After waving the threat for over two years, the Trump administration has decided to take action. The same day that the US president was visiting California – the first move from his mandate in the San Francisco area, one of the country's most hostile to his policies – his entourage said he had the intends to revoke Thursday, September 18, the derogation, almost 50 years, which allows the Golden State to be at the forefront of the defense of the environment in the United States.

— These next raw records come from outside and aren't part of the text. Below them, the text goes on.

(* ===== verification/MmExamples.v ===== *)
(** * A small machine

    Four megabytes of memory with the kernel in the first two, one cached file
    page: the theorems of [FrameAlloc] and [PageCache] evaluated there. *)

From S2P Require Import Prelude.
From S2P Require Import BTree.
From S2P Require Import Address.
From S2P Require Import Ranges.
From S2P Require Import FrameAlloc.
From S2P Require Import PageCache.

Definition small_memory : list (Z * Z) := [(2147483648, 2151677952)].
Definition kernel_start : Z := 2147483648.
Definition kernel_end : Z := 2149580800.

Lemma small_memory_disjoint : StackAlloc.disjoint_bounds (map StackAlloc.memory_pages small_memory).
Proof. apply FOP_cons; [apply Forall_nil_2|apply FOP_nil]. Qed.

Lemma init_frame_allocator_correct_witness :
  exists a, StackAlloc.init_frame_allocator kernel_start kernel_end [] small_memory StackAlloc.new = Some a /\
    StackAlloc.alloc_inv a /\ forall p, ~ StackAlloc.live a p.
Proof.
  destruct (StackAlloc.init_frame_allocator_correct kernel_start kernel_end [] small_memory StackAlloc.new)
    as (a & Ha & Hi & Hl & _); [apply small_memory_disjoint|apply Nat.leb_le; reflexivity..|]. by exists a.
Defined.

Definition booted : StackFrameAllocator :=
  unwrap_or (StackAlloc.init_frame_allocator kernel_start kernel_end [] small_memory StackAlloc.new) StackAlloc.new.

Definition empty_cache : PageCache := mkPageCache (mkFrames booted ∅ (fun _ => Tracker.zero_page)) [] [] 1.

Lemma no_trackers_owns a m n :
  StackAlloc.alloc_inv a -> (forall p, ~ StackAlloc.live a p) -> pc_owns (mkPageCache (mkFrames a ∅ m) [] [] n) [].
Proof.
  intros Hi Hl. constructor; [constructor; [done| |done]|apply bt_wf_nil..|done].
  intros p. split; [intros H; by apply Hl in H|intros H; by apply elem_of_nil in H].
Qed.

Lemma empty_cache_owns : pc_owns empty_cache [].
Proof.
  assert (StackAlloc.init_frame_allocator kernel_start kernel_end [] small_memory StackAlloc.new = Some booted) as E
    by (vm_compute; reflexivity).
  destruct (StackAlloc.init_frame_allocator_spec kernel_start kernel_end [] small_memory StackAlloc.new booted)
    as (Hi & Hl & _); [apply small_memory_disjoint|apply Nat.leb_le; reflexivity|exact E|].
  exact (no_trackers_owns booted _ 1 Hi Hl).
Qed.

Lemma frame_alloc_correct_witness :
  exists p c', frame_alloc empty_cache = Some (Some p, c') /\ pc_owns c' [p] /\
    fw_mem (pc_frames c') p = Tracker.zero_page.
Proof.
  destruct (frame_alloc_correct empty_cache [] empty_cache_owns) as (r & c' & E & H); [vm_compute; reflexivity|].
  destruct r as [p|]; [destruct H as (H1 & _ & _ & H2 & _); exists p, c'; exact (conj E (conj H1 H2))|].
  exfalso. assert ((fun r => bool_decide (r.1 = None)) <$> frame_alloc empty_cache = Some false) as E' by (vm_compute; reflexivity).
  by rewrite E in E'.
Defined.

(** The cache with the first page of file 2 of device 1 in frame 524800. *)
Definition one_page : PageCache :=
  match frame_alloc empty_cache with
  | Some (Some p, c) => match shared_file_page_cache_insert_or_get c 1 2 0 p with Some (_, c) => c | None => c end
  | _ => empty_cache
  end.

Lemma one_page_facts :
  exists p, pc_owns one_page [p] /\ file_cache one_page = [((1, 2, 0), p)] /\
    fw_mem (pc_frames one_page) = Tracker.set_page (fun _ => Tracker.zero_page) p Tracker.zero_page.
Proof.
  unfold one_page.
  destruct (try_frame_alloc empty_cache) as [r c1] eqn:Et.
  pose proof (try_frame_alloc_owns empty_cache [] empty_cache_owns ltac:(vm_compute; reflexivity)) as Ho.
  unfold frame_alloc. rewrite Et in Ho |- *.
  destruct r as [p|]; [|exfalso; assert (bool_decide ((try_frame_alloc empty_cache).1 = None) = false) as E
    by (vm_compute; reflexivity); by rewrite Et in E].
  assert (c1 = (try_frame_alloc empty_cache).2) as Ec by (by rewrite Et).
  destruct Ho as (Ho & _). simpl.
  destruct (file_insert_or_get_owns c1 [] 1 2 0 p Ho) as (q & c2 & E & Ho2 & Hq & _); [subst c1; vm_compute; reflexivity|].
  rewrite E. assert (file_cache c1 = []) as Ef by (subst c1; vm_compute; reflexivity).
  rewrite Ef in Hq. simpl in Hq. subst q. exists p. split; [done|].
  unfold shared_file_page_cache_insert_or_get in E. rewrite Ef in E. injection E as <-. split; [done|].
  simpl. unfold try_frame_alloc in Et. destruct (StackAlloc.alloc _) as [[x|] a]; [|done]. injection Et as <- <-. done.
Qed.

Lemma one_page_full : full_pages (fw_mem (pc_frames one_page)).
Proof.
  destruct one_page_facts as (p & _ & _ & ->). intros q. unfold Tracker.set_page. case_match; apply length_replicate.
Qed.

Lemma one_page_injective : cache_injective (file_cache one_page).
Proof.
  destruct one_page_facts as (p & _ & -> & _). intros k1 k2 q. simpl.
  destruct (key_eqb k1 (1, 2, 0)) eqn:E1, (key_eqb k2 (1, 2, 0)) eqn:E2; try done. intros _ _.
  apply key_eqb_eq in E1, E2. congruence.
Qed.

(** Two bytes written at offset 10 are seen through the mapping. *)
Lemma shared_file_page_cache_write_coherent_witness :
  cached_byte (shared_file_page_cache_write one_page 1 2 10 [65; 66]) 1 2 11 = Some 66.
Proof.
  destruct one_page_facts as (p & Ho & Ef & Em).
  destruct (shared_file_page_cache_write_coherent one_page [p] 1 2 10 [65; 66] Ho one_page_injective one_page_full)
    as (_ & _ & H); [lia|simpl; lia|]. rewrite (H 1 2 11) by lia. rewrite bool_decide_eq_true_2; [reflexivity|].
  split_and!; [done..|simpl; lia|simpl; lia|]. unfold cached_byte, byte_at. rewrite Ef, Em. simpl.
  unfold Tracker.set_page. destruct (decide _) || case_match; vm_compute; by eexists.
Defined.

(** Truncated to 4 bytes, byte 11 of the cached page reads zero. *)
Lemma shared_file_page_cache_resize_spec_witness :
  exists c', shared_file_page_cache_resize one_page 1 2 4 = Some c' /\
    cached_byte c' 1 2 11 = (fun _ => 0) <$> cached_byte one_page 1 2 11 /\ cached_byte c' 1 2 4096 = None.
Proof.
  destruct one_page_facts as (p & Ho & _ & _).
  destruct (shared_file_page_cache_resize_spec one_page [p] 1 2 4 Ho one_page_injective one_page_full)
    as (c' & E & _ & H); [lia|]. exists c'. split_and!; [done|by rewrite (H 1 2 11)|by rewrite (H 1 2 4096)].
Defined.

According to the press, the decision is to be formally announced Thursday by the Environmental Protection Agency (EPA), while Mr. Trump visits the strengthening of border facilities in San Diego after completing his election fundraising tour in Los Angeles. The administration believes that only federal agencies have the authority to decide on fuel pollution standards and that California's initiatives to impose more stringent emission standards on vehicles go beyond the latitude left to the states of the United States. union by the federal system.

Article reserved for our subscribers Read also Trump accuses anti-pollution standards of killing people on the road

Four builders follow California

The California derogation dates back to the time when Los Angeles was choking on exhaust fumes in the late 1960s. Two Republicans, both Californians, agreed to give the state an independent authority to fix emission standards for vehicles: Richard Nixon, the president who promulgated the Clean Air Act, the anti-pollution law of 1970. And Ronald Reagan, the governor of the state. Since then, California has taken more stringent regulations than elsewhere, followed by some fifteen states, forcing automakers to adapt. She set herself the goal of seeing at least a million electric or hybrid vehicles on the roads by 2025.

Trump's decision comes as four automakers – Ford, Honda, Volkswagen and BMW, accounting for a third of new car sales – have decided to follow California over the federal government and enforce energy efficiency standards. set by the local air quality monitoring agency. This decision, announced in July, had led to angry tweets from Mr. Trump, who instead intends to relax the standards of pollution of the exhaust pipes.